In the entries below, find the line with "Theorem invalid_name_rejected_before_io host" and print exactly every line from there up to and including the line with "installPackages host env", with no other lines.

[Opening GIVEN DATA section]

(** * Liar's Bar client: chain-event synchronisation and card pipeline

    A shallow embedding of the TypeScript sources under [src/lib/solana]:
    the event reducer and transaction poller of [useGameEvents.ts], the
    connection-health hook that follows it in the same file, the
    program-event listeners of [eventListener.ts], and the card cache,
    the handle parser, [fetchTable], [joinTable], [decryptMyCards],
    [shuffleCards], [placeCards] and the event handler of the table hook
    ([gameTypes.ts], second document; [useTable.ts] holds the earlier
    variant of the same hook, whose [decryptMyCards] is embedded too).

    Conventions.  A JS [string | null] is an [option string]; a JS array is a
    [list]; React state is an explicit record threaded through the
    functions; an [await]ed remote call is a response value handed to the
    model, and every remote call that the code issues is recorded, in
    order, in a list of effects. *)

From stdpp Require Import gmap strings list fin_maps.
From Stdlib Require Import ZArith Lia DecimalString.

Local Open Scope string_scope.
Local Open Scope Z_scope.
Local Open Scope list_scope.

(* ===================================================================== *)
(** ** JavaScript values shared by the modules                            *)
(* ===================================================================== *)

Module Js.
Lemma evict_deletes_once_witness :
  (Demo.artifact_path ∉ dirs Demo.cached) ∧
  run (Demo.host false) Demo.env (evict Demo.artifact_path) Demo.cached =
    (Returned tt,
     set_files (delete Demo.artifact_path (files Demo.cached))
       (log (EvUnlink Demo.artifact_path) Demo.cached)) ∧
  run (Demo.host false) Demo.env (evict Demo.artifact_path)
      (set_files (delete Demo.artifact_path (files Demo.cached))
         (log (EvUnlink Demo.artifact_path) Demo.cached)) =
    (Thrown (FsError ENOENT Demo.artifact_path),
     log (EvUnlink Demo.artifact_path)
       (set_files (delete Demo.artifact_path (files Demo.cached))
          (log (EvUnlink Demo.artifact_path) Demo.cached))).
Proof.
  assert (Demo.artifact_path ∉ dirs Demo.cached) as Hd.
  { apply (bool_decide_unpack _). vm_compute. exact I. }
  split; [exact Hd|].
  exact (evict_deletes_once (Demo.host false) Demo.env Demo.artifact_path Demo.cached Hd).
Defined.

(** ** Input validation *)

Lemma allowed_char_alphabet c : allowed_char c = bool_decide (c ∈ name_alphabet).
Proof. destruct c as [[] [] [] [] [] [] [] []]; vm_compute; reflexivity. Qed.

Lemma regex_test_all_allowed pkg : regex_test pkg = true → all_allowed pkg = true.
Proof. by destruct pkg. Qed.

Lemma all_allowed_chars pkg c :
  all_allowed pkg = true → c ∈ String.list_ascii_of_string pkg → c ∈ name_alphabet.
Proof.
  induction pkg as [|a pkg IH]; simpl; intros Hall Hin.
  - by apply elem_of_nil in Hin.
  - apply andb_prop in Hall as [Ha Hrest].
    apply elem_of_cons in Hin as [->|Hin]; [|by apply IH].
    rewrite allowed_char_alphabet in Ha. by apply bool_decide_eq_true in Ha.
Qed.

Lemma sanitize_all_rejects packages pkg :
  pkg ∈ packages → regex_test pkg = false →
  ∃ bad, bad ∈ packages ∧ regex_test bad = false ∧
         sanitize_all packages = inl (Error ("Invalid package: " +:+ bad)).
Proof.
  induction packages as [|p rest IH]; intros Hin Hbad.
  - by apply elem_of_nil in Hin.
  - simpl. unfold sanitizeInput. destruct (regex_test p) eqn:Hp.
    + apply elem_of_cons in Hin as [->|Hin]; [congruence|].
      destruct (IH Hin Hbad) as (bad & Hb & Hr & ->).
      exists bad. split; [apply elem_of_cons; by right|done].
    + exists p. split; [apply elem_of_cons; by left|done].
Qed.

(** C6. When one of the requested names contains a character outside
    letters, digits, [-], [_], [@] and [/], [installPackages] ends the
    process with status 1 on an "Invalid package" error, and the world is
    as it was: nothing was fetched, read, written or run. *)
Theorem invalid_name_rejected_before_io host env cfg packages options sched w pkg c :
  pkg ∈ packages →
  c ∈ String.list_ascii_of_string pkg →
  c ∉ name_alphabet →
  ∃ bad, bad ∈ packages ∧ regex_test bad = false ∧
    installPackages host env cfg packages options sched w =
      (Exited 1 (Error ("Invalid package: " +:+ bad)), w).
Proof.
  intros Hin Hc Hout.
  assert (regex_test pkg = false) as Hbad.
  { destruct (regex_test pkg) eqn:Ht; [|done].
    exfalso. apply Hout. eapply all_allowed_chars; [|done].
    by apply regex_test_all_allowed. }
  destruct (sanitize_all_rejects packages pkg Hin Hbad) as (bad & Hb & Hr & Hs).
  exists bad. repeat split; [done..|]. unfold installPackages. by rewrite Hs.
Qed.

Lemma invalid_name_rejected_before_io_witness :
  ∃ bad, bad ∈ ["leftpad"; "../evil"] ∧ regex_test bad = false ∧
    installPackages (Demo.host false) Demo.env Demo.cfg ["leftpad"; "../evil"]
      Demo.options [0; 1; 0; 1] Demo.fresh =
      (Exited 1 (Error ("Invalid package: " +:+ bad)), Demo.fresh).
Proof.
  apply (invalid_name_rejected_before_io (Demo.host false) Demo.env Demo.cfg
           ["leftpad"; "../evil"] Demo.options [0; 1; 0; 1] Demo.fresh "../evil" ".").
  - apply (bool_decide_unpack _). vm_compute. exact I.
  - apply (bool_decide_unpack _). vm_compute. exact I.
  - apply (bool_decide_unpack _). vm_compute. exact I.
Defined.

(** ** Cache hits *)

Lemma new_events_app w w' evs : trace w' = trace w ++ evs → new_events w w' = evs.
Proof. intros H. unfold new_events. rewrite H. by rewrite drop_app_length. Qed.

Lemma run_getPackageVersion_cached host env cfg pkg v w :
  versionCache w !! pkg = Some v →
  run host env (getPackageVersion cfg pkg false) w = (Returned v, w).
Proof.
  intros Hc. unfold getPackageVersion. rewrite run_bind, run_await. simpl.
  by rewrite Hc.
Qed.

Lemma run_getCachedPackage_hit host env cfg pkg v p integ c w :
  manifest_of host cfg w !! manifest_key pkg v =
    Some {| me_path := Some p; me_integrity := integ |} →
  p ∉ dirs w → files w !! p = Some c → Some (digest_of host c) = integ →
  run host env (getCachedPackage host cfg pkg v) w =
    (Returned (Some p), log (EvRead p) (log (EvRead (MANIFEST_PATH host cfg)) w)).
Proof.
  intros Hm Hd Hf Hi. unfold getCachedPackage.
  rewrite run_bind, run_loadManifest. rewrite Hm. simpl.
  rewrite run_bind, run_await. simpl.
  rewrite bool_decide_eq_false_2 by done. rewrite Hf. simpl.
  by rewrite decide_False by (intros Hne; by apply Hne).
Qed.

Lemma run_acquire_hit host env cfg w pkg v p :
  cache_ready host cfg pkg v p w → p ≠ EmptyString →
  run host env (acquire host cfg pkg false) w =
    (Returned p, log (EvRead p) (log (EvRead (MANIFEST_PATH host cfg)) w)).
Proof.
  intros (Hc & i & c & Hm & Hd & Hf & Hi) Hp.
  unfold acquire. rewrite run_bind.
  rewrite (run_getPackageVersion_cached _ _ _ _ _ _ Hc).
  unfold cached_or_fetched. rewrite run_bind.
  rewrite (run_getCachedPackage_hit _ _ _ _ _ _ _ _ _ Hm Hd Hf) by (by rewrite Hi).
  unfold truthy. by rewrite decide_False by done.
Qed.

(** ** Fetch and store *)

Lemma same_files_except_refl p w : same_files_except p w w.
Proof. by intros q _. Qed.

Lemma same_files_except_trans p w1 w2 w3 :
  same_files_except p w1 w2 → same_files_except p w2 w3 → same_files_except p w1 w3.
Proof. intros H12 H23 q Hq. rewrite H23, H12; done. Qed.

Lemma run_resolve_dist host env cfg pkg version w :
  run host env (resolve_dist cfg pkg version) w =
    (resolved (http env (trace w) (REGISTRY_URL cfg +:+ "/" +:+ pkg)) version,
     log (EvFetch (REGISTRY_URL cfg +:+ "/" +:+ pkg)) w).
Proof.
  unfold resolve_dist, fetch, resolved. rewrite run_bind, run_await. simpl.
  destruct (http env (trace w) _) as [r|]; [|done].
  rewrite run_bind. unfold res_json. destruct (json r) as [data|]; [|done].
  rewrite run_ret, run_bind. unfold latest_tag.
  destruct (if decide (version = "latest") then dist_tags data else Some (Some version))
    as [pkgVersion|] eqn:Hv.
  - assert (run host env
              (if decide (version = "latest")
               then match dist_tags data with
                    | Some v => Ret v
                    | None => Throw TypeError
                    end
               else Ret (Some version))
              (log (EvFetch (REGISTRY_URL cfg +:+ "/" +:+ pkg)) w) =
            (Returned pkgVersion, log (EvFetch (REGISTRY_URL cfg +:+ "/" +:+ pkg)) w)) as ->.
    { destruct (decide (version = "latest")); [by rewrite Hv|]. by injection Hv as <-. }
    rewrite run_bind. unfold lookup_dist.
    destruct (versions data) as [vs|]; [|done].
    destruct (vs !! to_str pkgVersion) as [meta|]; [|done].
    by destruct (dist meta).
  - destruct (decide (version = "latest")); [|done]. by rewrite Hv.
Qed.

Lemma run_pipe host env p chunks : ∀ pos w,
  ∃ w', run host env (pipe p pos chunks) w = (Returned tt, w') ∧
        same_files_except p w w' ∧ dirs w' = dirs w.
Proof.
  induction chunks as [|chunk rest IH]; intros pos w; simpl.
  - exists w. by split; [|split; [apply same_files_except_refl|]].
  - rewrite run_bind, run_await. simpl.
    destruct (files w !! p) as [c|] eqn:Hf; simpl.
    + destruct (IH (pos + String.length chunk)
                  (set_files (<[p:=write_at c pos chunk]> (files w))
                     (log (EvStreamWrite p pos chunk) w))) as (w' & -> & Hs & Hd).
      exists w'. split; [done|]. split; [|done].
      intros q Hq. rewrite (Hs q Hq). simpl. by rewrite lookup_insert_ne.
    + destruct (IH (pos + String.length chunk) (log (EvStreamWrite p pos chunk) w))
        as (w' & -> & Hs & Hd).
      exists w'. split; [done|]. by split.
Qed.

Lemma fs_write_same_files host p data w r w' :
  fs_write host p data w = (r, w') → same_files_except p w w'.
Proof.
  unfold fs_write. case_bool_decide; [by intros [= _ <-]|].
  destruct (writable host p w); intros [= _ <-]; [|done].
  intros q Hq. simpl. by rewrite lookup_insert_ne.
Qed.

Lemma run_download_same_files host env url p w out w' :
  run host env (download host url p) w = (out, w') → same_files_except p w w'.
Proof.
  unfold download. rewrite run_bind. unfold fetch_js, fetch.
  destruct url as [u|]; [|by intros [= _ <-]].
  rewrite run_await. simpl.
  destruct (http env (trace w) u) as [res|]; [|by intros [= _ <-]].
  rewrite run_bind, run_await. simpl.
  destruct (fs_write host p EmptyString (log (EvOpen p) (log (EvFetch u) w)))
    as [[e|[]] w1] eqn:Hw; simpl.
  - apply fs_write_same_files in Hw. by intros [= _ <-].
  - apply fs_write_same_files in Hw. rewrite run_bind.
    destruct (run_pipe host env p (body res) 0 w1) as (w2 & -> & Hs & _).
    assert (same_files_except p w w2) as Hs2.
    { eapply same_files_except_trans; [|done]. done. }
    destruct (logger_info host); by intros [= _ <-].
Qed.

Lemma run_ensure_file_same_files host env cfg url p w out w' :
  run host env (ensure_file host cfg url p) w = (out, w') → same_files_except p w w'.
Proof.
  unfold ensure_file. rewrite run_bind, run_await.
  assert (same_files_except p w (perform host env (Mkdir (CACHE_DIR cfg)) w).2) as Hm.
  { simpl. case_bool_decide; [done|]. by case_bool_decide. }
  destruct (perform host env (Mkdir (CACHE_DIR cfg)) w) as [[e|[]] w1]; simpl in *.
  - by intros [= _ <-].
  - rewrite run_bind, run_exists_at.
    destruct (bool_decide (p ∈ dirs w1) || bool_decide (is_Some (files w1 !! p))); simpl.
    + rewrite run_ret. by intros [= _ <-].
    + intros Hd. apply run_download_same_files in Hd.
      eapply same_files_except_trans; [done|]. done.
Qed.

Lemma run_verify_mismatch host env cfg pkg pkgVersion cachePath integ c w :
  cachePath ∉ dirs w → files w !! cachePath = Some c →
  Some (digest_of host c) ≠ integ →
  run host env (verify_and_register host cfg pkg pkgVersion cachePath integ) w =
    (Thrown (Error ("Integrity check failed for " +:+ manifest_key pkg pkgVersion)),
     set_files (delete cachePath (files w))
       (log (EvUnlink cachePath) (log (EvRead cachePath) w))).
Proof.
  intros Hd Hf Hne. unfold verify_and_register.
  rewrite run_bind, run_await. simpl.
  rewrite bool_decide_eq_false_2 by done. rewrite Hf. simpl.
  rewrite decide_True by done. rewrite run_bind.
  by rewrite (run_evict_present _ _ _ c) by done.
Qed.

[Closing GIVEN DATA section]

**SOLUTION TO THE PROBLEM**
Theorem invalid_name_rejected_before_io host env cfg packages options sched w pkg c :
  pkg ∈ packages →
  c ∈ String.list_ascii_of_string pkg →
  c ∉ name_alphabet →
  ∃ bad, bad ∈ packages ∧ regex_test bad = false ∧
    installPackages host env cfg packages options sched w =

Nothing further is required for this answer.